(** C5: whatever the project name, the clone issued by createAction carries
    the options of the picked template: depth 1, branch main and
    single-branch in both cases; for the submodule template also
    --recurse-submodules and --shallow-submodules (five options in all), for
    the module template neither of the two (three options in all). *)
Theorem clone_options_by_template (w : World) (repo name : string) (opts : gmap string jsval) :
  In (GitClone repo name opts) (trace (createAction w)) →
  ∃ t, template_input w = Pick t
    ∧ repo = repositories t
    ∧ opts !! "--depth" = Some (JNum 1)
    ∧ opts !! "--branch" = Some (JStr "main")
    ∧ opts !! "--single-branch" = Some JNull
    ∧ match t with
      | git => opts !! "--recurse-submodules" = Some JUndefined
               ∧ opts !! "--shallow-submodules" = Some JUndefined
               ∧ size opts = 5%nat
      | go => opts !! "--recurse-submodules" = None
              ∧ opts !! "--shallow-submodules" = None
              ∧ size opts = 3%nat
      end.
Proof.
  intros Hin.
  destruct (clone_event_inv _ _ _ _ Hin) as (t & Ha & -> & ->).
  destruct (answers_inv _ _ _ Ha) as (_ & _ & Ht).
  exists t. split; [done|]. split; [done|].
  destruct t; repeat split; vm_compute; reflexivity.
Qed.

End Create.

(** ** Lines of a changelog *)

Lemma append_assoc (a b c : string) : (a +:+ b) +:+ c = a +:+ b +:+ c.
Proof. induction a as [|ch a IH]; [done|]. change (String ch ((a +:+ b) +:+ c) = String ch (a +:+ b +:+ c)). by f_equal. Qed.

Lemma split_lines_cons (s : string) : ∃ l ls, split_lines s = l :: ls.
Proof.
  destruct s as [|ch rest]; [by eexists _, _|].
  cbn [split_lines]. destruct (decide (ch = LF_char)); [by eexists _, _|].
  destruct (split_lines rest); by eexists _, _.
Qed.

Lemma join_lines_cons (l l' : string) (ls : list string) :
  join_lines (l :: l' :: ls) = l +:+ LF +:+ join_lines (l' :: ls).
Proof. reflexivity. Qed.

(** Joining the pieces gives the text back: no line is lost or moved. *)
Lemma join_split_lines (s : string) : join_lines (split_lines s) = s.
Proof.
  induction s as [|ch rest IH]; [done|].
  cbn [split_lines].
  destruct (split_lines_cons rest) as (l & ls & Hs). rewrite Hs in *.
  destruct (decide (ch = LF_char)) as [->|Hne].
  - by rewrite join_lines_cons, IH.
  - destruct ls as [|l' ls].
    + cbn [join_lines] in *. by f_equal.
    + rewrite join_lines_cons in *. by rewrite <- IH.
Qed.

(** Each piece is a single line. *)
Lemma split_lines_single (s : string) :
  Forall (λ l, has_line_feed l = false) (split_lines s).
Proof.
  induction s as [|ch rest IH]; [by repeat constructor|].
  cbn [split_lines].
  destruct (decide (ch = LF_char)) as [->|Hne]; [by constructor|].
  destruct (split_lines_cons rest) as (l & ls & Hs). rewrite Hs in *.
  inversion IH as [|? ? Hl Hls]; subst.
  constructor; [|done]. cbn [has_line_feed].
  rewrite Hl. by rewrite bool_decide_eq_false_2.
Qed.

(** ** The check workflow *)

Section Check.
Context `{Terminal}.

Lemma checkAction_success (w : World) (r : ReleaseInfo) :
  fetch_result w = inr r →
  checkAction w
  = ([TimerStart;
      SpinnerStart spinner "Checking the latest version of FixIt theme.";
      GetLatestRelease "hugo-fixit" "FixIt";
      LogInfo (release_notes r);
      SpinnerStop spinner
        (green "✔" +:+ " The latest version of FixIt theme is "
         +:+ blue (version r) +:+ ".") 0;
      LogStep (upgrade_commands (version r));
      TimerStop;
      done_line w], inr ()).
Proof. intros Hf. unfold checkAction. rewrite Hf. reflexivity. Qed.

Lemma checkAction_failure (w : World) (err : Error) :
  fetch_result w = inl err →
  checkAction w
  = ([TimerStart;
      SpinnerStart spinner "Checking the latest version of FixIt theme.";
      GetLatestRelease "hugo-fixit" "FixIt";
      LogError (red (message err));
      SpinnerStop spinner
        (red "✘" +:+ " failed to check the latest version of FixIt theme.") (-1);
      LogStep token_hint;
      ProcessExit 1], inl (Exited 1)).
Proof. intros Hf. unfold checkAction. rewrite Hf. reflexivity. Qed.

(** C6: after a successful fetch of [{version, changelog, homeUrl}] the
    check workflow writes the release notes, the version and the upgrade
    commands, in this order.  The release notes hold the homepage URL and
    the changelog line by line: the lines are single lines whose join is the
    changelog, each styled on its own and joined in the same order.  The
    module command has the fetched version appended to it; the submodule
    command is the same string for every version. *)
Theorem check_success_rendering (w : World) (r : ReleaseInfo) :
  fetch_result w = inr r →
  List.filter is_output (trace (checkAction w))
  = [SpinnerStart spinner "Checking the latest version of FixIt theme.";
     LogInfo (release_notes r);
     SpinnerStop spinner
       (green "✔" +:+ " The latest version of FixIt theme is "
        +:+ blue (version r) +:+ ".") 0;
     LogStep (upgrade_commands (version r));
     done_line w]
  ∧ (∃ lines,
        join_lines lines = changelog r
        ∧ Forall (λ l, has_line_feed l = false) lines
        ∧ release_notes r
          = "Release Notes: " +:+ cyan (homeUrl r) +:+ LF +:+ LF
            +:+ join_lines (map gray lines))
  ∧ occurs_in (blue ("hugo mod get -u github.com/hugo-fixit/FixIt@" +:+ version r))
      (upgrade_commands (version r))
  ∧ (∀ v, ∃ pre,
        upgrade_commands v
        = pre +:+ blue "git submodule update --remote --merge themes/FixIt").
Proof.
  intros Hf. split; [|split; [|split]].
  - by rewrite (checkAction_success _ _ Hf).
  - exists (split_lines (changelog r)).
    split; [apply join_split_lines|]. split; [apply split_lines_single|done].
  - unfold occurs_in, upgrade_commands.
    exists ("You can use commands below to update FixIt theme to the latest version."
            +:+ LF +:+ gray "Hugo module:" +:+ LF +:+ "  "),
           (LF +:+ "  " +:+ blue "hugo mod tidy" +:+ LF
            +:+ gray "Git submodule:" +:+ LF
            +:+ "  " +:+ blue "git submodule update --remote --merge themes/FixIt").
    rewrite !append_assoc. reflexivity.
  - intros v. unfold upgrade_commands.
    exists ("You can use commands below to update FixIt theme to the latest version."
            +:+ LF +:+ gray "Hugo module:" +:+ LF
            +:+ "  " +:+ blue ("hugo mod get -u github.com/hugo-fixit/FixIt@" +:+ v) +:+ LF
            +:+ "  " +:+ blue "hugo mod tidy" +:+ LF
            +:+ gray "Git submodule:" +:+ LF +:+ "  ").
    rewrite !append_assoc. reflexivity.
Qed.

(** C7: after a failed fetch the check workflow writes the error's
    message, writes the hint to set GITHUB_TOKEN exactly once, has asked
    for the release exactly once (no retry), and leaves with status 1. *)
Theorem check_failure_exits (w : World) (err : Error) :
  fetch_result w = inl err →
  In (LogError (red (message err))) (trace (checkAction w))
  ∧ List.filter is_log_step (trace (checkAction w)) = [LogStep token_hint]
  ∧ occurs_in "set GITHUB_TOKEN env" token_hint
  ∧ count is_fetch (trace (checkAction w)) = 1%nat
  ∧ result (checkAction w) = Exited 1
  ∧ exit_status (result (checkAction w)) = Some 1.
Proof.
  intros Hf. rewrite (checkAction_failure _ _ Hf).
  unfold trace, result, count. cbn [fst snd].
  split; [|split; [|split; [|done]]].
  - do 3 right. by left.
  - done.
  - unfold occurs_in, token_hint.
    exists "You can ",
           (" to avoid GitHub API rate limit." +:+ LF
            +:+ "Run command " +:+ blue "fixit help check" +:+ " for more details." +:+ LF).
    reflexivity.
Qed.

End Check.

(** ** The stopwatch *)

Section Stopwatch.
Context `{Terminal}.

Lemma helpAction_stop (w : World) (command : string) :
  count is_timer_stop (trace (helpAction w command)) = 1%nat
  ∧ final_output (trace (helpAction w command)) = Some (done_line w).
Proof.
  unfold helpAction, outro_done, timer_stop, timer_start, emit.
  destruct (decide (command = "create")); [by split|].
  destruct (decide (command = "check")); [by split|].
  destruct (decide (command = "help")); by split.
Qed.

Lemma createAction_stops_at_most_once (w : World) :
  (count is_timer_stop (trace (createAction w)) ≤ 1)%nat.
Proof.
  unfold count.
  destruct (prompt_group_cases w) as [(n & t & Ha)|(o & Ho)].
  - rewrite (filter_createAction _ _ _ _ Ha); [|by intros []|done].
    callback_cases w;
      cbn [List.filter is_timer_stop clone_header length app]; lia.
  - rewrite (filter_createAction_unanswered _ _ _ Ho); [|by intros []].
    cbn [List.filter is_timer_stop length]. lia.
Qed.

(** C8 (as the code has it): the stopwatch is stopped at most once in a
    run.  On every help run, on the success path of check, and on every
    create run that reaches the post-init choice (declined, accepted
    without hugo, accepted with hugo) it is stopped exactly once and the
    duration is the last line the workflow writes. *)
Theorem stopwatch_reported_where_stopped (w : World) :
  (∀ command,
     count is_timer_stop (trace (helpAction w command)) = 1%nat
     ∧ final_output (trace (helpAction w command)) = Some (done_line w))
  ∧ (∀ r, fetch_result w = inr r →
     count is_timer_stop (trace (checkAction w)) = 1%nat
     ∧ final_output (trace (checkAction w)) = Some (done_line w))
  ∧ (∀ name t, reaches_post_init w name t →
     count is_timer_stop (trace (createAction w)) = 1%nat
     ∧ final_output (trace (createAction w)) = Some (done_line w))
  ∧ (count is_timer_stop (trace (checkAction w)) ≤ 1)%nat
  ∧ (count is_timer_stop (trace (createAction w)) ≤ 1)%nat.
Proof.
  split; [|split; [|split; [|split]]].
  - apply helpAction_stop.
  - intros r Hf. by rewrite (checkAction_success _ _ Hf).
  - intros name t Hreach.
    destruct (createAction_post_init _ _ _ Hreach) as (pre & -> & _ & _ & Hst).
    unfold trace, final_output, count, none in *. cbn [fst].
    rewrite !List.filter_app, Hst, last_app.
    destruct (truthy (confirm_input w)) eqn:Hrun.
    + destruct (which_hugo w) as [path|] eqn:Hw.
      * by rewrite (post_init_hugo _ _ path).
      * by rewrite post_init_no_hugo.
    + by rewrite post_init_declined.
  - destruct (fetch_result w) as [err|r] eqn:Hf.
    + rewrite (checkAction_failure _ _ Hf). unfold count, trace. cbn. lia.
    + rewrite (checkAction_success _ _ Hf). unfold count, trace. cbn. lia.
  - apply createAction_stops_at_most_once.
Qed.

◆ Problem details
Throughout the records above, find the lines in which the word "main" appears and return them.

◆ Response to this exercise
    the options of the picked template: depth 1, branch main and
    ∧ opts !! "--branch" = Some (JStr "main")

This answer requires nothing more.